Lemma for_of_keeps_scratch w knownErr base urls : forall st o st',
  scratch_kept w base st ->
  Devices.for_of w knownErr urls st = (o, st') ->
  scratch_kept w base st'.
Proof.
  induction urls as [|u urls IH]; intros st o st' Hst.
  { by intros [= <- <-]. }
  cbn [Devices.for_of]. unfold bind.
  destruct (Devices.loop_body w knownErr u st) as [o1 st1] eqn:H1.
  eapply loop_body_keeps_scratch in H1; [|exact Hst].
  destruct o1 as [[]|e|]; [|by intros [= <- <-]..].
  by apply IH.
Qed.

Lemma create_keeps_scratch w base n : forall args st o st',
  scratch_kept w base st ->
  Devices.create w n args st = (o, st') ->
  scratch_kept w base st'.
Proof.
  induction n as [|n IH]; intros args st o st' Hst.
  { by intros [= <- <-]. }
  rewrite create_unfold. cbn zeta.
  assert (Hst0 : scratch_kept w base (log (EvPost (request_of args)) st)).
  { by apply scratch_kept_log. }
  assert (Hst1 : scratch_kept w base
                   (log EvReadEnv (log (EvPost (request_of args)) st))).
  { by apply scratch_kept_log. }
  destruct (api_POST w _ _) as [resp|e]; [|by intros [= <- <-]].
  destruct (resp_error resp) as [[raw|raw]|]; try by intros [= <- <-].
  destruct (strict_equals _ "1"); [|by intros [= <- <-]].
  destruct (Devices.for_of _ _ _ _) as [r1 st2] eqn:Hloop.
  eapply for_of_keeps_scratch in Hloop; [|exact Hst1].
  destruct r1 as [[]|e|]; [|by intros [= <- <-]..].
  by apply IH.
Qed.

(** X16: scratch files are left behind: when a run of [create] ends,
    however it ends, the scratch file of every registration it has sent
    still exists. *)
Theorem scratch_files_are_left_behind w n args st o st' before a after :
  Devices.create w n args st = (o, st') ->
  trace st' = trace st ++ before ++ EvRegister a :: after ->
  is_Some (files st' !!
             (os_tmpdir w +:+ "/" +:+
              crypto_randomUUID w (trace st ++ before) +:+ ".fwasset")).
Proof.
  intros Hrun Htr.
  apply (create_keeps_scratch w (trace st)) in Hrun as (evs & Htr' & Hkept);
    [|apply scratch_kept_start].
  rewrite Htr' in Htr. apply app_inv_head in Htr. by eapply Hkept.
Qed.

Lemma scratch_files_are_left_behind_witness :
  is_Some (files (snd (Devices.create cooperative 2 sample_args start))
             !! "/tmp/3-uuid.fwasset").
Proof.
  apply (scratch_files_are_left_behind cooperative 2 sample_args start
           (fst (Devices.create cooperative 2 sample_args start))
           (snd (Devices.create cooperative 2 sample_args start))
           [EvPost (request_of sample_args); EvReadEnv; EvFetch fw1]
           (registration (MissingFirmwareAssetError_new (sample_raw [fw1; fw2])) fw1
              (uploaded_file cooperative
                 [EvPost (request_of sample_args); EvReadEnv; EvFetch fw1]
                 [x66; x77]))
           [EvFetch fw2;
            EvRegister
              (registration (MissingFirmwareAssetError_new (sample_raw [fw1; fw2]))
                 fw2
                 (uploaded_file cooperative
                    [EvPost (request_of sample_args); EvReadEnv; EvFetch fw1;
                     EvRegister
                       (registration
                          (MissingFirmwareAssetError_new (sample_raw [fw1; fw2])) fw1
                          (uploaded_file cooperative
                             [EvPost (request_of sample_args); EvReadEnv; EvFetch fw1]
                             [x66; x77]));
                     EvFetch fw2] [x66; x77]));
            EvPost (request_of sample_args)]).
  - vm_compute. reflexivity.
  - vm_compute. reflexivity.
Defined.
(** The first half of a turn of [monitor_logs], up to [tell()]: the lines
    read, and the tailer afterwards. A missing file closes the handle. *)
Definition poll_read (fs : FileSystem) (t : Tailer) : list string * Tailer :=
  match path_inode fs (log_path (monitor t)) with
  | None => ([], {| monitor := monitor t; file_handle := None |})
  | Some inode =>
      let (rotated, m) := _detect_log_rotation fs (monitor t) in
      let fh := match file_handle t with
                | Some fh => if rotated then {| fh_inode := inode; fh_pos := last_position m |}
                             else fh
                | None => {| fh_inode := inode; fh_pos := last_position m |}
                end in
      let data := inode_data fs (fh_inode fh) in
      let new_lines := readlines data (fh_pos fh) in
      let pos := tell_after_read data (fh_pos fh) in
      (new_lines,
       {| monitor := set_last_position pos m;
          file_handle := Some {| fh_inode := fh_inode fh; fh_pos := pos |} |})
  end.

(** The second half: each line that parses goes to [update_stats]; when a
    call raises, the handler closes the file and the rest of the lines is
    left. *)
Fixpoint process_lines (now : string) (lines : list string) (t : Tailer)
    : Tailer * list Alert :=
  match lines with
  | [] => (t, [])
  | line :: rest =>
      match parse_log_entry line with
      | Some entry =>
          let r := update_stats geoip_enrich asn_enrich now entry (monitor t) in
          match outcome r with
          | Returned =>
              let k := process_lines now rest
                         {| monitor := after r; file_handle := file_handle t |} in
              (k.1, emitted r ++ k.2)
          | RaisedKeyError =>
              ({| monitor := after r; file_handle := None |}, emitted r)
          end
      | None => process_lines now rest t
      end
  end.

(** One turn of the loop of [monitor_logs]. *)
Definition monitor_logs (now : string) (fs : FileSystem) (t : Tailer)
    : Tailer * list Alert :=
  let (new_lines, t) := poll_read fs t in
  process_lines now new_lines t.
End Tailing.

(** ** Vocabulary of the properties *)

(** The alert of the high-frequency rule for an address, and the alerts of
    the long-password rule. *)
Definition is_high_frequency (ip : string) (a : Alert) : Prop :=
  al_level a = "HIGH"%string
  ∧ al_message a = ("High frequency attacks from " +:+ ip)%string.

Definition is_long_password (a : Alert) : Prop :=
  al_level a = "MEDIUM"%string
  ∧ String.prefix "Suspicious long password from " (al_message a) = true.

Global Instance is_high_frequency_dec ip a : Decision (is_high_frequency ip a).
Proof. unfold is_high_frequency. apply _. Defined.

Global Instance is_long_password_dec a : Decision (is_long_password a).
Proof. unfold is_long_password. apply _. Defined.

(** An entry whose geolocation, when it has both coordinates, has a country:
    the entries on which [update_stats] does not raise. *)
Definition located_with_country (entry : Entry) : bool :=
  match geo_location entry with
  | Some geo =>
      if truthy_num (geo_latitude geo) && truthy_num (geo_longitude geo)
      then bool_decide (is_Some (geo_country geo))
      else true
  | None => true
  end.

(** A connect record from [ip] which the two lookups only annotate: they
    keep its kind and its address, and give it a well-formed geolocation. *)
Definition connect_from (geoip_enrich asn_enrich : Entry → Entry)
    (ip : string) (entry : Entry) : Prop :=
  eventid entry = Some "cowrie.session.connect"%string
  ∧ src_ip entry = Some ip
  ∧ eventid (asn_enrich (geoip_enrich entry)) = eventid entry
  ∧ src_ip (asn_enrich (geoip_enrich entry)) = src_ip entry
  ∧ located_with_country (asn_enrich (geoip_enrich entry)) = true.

-----

Exercise requirements |
Copy each line of the listing that contains the string "when".

Written response |
(** X16: scratch files are left behind: when a run of [create] ends,
(** The second half: each line that parses goes to [update_stats]; when a
(** An entry whose geolocation, when it has both coordinates, has a country:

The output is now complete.